Start of Material to process

Lemma frame_body_cases raw c init m :
  chat_messages c = init ++ [m] ->
  match frame_body raw c with
  | Ok Break => True
  | Ok (Continue c') =>
      c' = c \/
      (exists s, c' = {| chat_messages := init ++ [with_text m s];
                         chat_applied := chat_applied c ++ [DeltaApplied s] |}) \/
      (exists s, c' = {| chat_messages :=
                           (init ++ [m]) ++ [{| role := ai; text := lit "Error: " ++ s |}];
                         chat_applied := chat_applied c ++ [ErrorShown s] |})
  | Crash f => f = NotPrimitive
  end.
Proof.
  intros Hm. unfold frame_body.
  destruct (str_eqb raw []); [left; reflexivity|].
  destruct (startsWith raw (lit "event:")); [left; reflexivity|].
  destruct (startsWith raw (lit "data:")); [|left; reflexivity].
  apply on_data_cases, Hm.
Qed.

(** The history of a run of the loop: what it applied, and where the
    deltas went as long as no error message was appended. *)
Lemma frames_history buffer c :
  forall init m, chat_messages c = init ++ [m] ->
  match frames buffer c with
  | Ok e =>
      exists hist,
        chat_applied (exit_chat e) = chat_applied c ++ hist /\
        chat_messages (exit_chat e) <> [] /\
        (forallb is_delta hist = true ->
         chat_messages (exit_chat e) = init ++ [with_text m (delta_text hist)])
  | Crash f => f = NotPrimitive
  end.
Proof.
  apply (frames_ind (fun b c r =>
    forall init m, chat_messages c = init ++ [m] ->
    match r with
    | Ok e =>
        exists hist,
          chat_applied (exit_chat e) = chat_applied c ++ hist /\
          chat_messages (exit_chat e) <> [] /\
          (forallb is_delta hist = true ->
           chat_messages (exit_chat e) = init ++ [with_text m (delta_text hist)])
    | Crash f => f = NotPrimitive
    end)).
  - intros b c0 _ init m Hm. exists []. simpl. rewrite app_nil_r, Hm.
    split; [reflexivity|]. split; [intros E; destruct init; discriminate|].
    intros _. unfold with_text, delta_text. simpl. rewrite app_nil_r.
    destruct m; reflexivity.
  - intros b c0 f _ Hb init m Hm.
    pose proof (frame_body_cases (trim (slice b 0 (indexOf b delimiter))) c0 init m Hm) as Hc.
    rewrite Hb in Hc. exact Hc.
  - intros b c0 _ _ init m Hm. exists []. simpl. rewrite app_nil_r, Hm.
    split; [reflexivity|]. split; [intros E; destruct init; discriminate|].
    intros _. unfold with_text, delta_text. simpl. rewrite app_nil_r.
    destruct m; reflexivity.
  - intros b c0 c' _ Hb IH init m Hm.
    pose proof (frame_body_cases (trim (slice b 0 (indexOf b delimiter))) c0 init m Hm) as Hc.
    rewrite Hb in Hc. destruct Hc as [->|[[s ->]|[s ->]]].
    + apply IH, Hm.
    + specialize (IH init (with_text m s) eq_refl).
      destruct (frames _ _) as [e|f]; [|exact IH].
      destruct IH as (hist & Ha & Hne & Hd). simpl in Ha.
      exists (DeltaApplied s :: hist).
      split; [rewrite Ha, <- app_assoc; reflexivity|].
      split; [exact Hne|].
      simpl. intros Hall. rewrite (Hd Hall), with_text_app. reflexivity.
    + specialize (IH (init ++ [m]) _ eq_refl).
      destruct (frames _ _) as [e|f]; [|exact IH].
      destruct IH as (hist & Ha & Hne & Hd). simpl in Ha.
      exists (ErrorShown s :: hist).
      split; [rewrite Ha, <- app_assoc; reflexivity|].
      split; [exact Hne|].
      simpl. discriminate.
Qed.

End of Material to process

_Task item_
Copy every line above without altering a word.

_Solution below_
Lemma frame_body_cases raw c init m :
  chat_messages c = init ++ [m] ->
  match frame_body raw c with
  | Ok Break => True
  | Ok (Continue c') =>
      c' = c \/
      (exists s, c' = {| chat_messages := init ++ [with_text m s];
                         chat_applied := chat_applied c ++ [DeltaApplied s] |}) \/
      (exists s, c' = {| chat_messages :=
                           (init ++ [m]) ++ [{| role := ai; text := lit "Error: " ++ s |}];
                         chat_applied := chat_applied c ++ [ErrorShown s] |})
  | Crash f => f = NotPrimitive
  end.
Proof.
  intros Hm. unfold frame_body.
  destruct (str_eqb raw []); [left; reflexivity|].
  destruct (startsWith raw (lit "event:")); [left; reflexivity|].
  destruct (startsWith raw (lit "data:")); [|left; reflexivity].
  apply on_data_cases, Hm.
Qed.

(** The history of a run of the loop: what it applied, and where the
    deltas went as long as no error message was appended. *)
Lemma frames_history buffer c :
  forall init m, chat_messages c = init ++ [m] ->
  match frames buffer c with
  | Ok e =>
      exists hist,
        chat_applied (exit_chat e) = chat_applied c ++ hist /\
        chat_messages (exit_chat e) <> [] /\
        (forallb is_delta hist = true ->
         chat_messages (exit_chat e) = init ++ [with_text m (delta_text hist)])
  | Crash f => f = NotPrimitive
  end.
Proof.
  apply (frames_ind (fun b c r =>
    forall init m, chat_messages c = init ++ [m] ->
    match r with
    | Ok e =>
        exists hist,
          chat_applied (exit_chat e) = chat_applied c ++ hist /\
          chat_messages (exit_chat e) <> [] /\
          (forallb is_delta hist = true ->
           chat_messages (exit_chat e) = init ++ [with_text m (delta_text hist)])
    | Crash f => f = NotPrimitive
    end)).
  - intros b c0 _ init m Hm. exists []. simpl. rewrite app_nil_r, Hm.
    split; [reflexivity|]. split; [intros E; destruct init; discriminate|].
    intros _. unfold with_text, delta_text. simpl. rewrite app_nil_r.
    destruct m; reflexivity.
  - intros b c0 f _ Hb init m Hm.
    pose proof (frame_body_cases (trim (slice b 0 (indexOf b delimiter))) c0 init m Hm) as Hc.
    rewrite Hb in Hc. exact Hc.
  - intros b c0 _ _ init m Hm. exists []. simpl. rewrite app_nil_r, Hm.
    split; [reflexivity|]. split; [intros E; destruct init; discriminate|].
    intros _. unfold with_text, delta_text. simpl. rewrite app_nil_r.
    destruct m; reflexivity.
  - intros b c0 c' _ Hb IH init m Hm.
    pose proof (frame_body_cases (trim (slice b 0 (indexOf b delimiter))) c0 init m Hm) as Hc.
    rewrite Hb in Hc. destruct Hc as [->|[[s ->]|[s ->]]].
    + apply IH, Hm.
    + specialize (IH init (with_text m s) eq_refl).
      destruct (frames _ _) as [e|f]; [|exact IH].
      destruct IH as (hist & Ha & Hne & Hd). simpl in Ha.
      exists (DeltaApplied s :: hist).
      split; [rewrite Ha, <- app_assoc; reflexivity|].
      split; [exact Hne|].
      simpl. intros Hall. rewrite (Hd Hall), with_text_app. reflexivity.
    + specialize (IH (init ++ [m]) _ eq_refl).
      destruct (frames _ _) as [e|f]; [|exact IH].
      destruct IH as (hist & Ha & Hne & Hd). simpl in Ha.
      exists (ErrorShown s :: hist).
      split; [rewrite Ha, <- app_assoc; reflexivity|].
      split; [exact Hne|].
      simpl. discriminate.
Qed.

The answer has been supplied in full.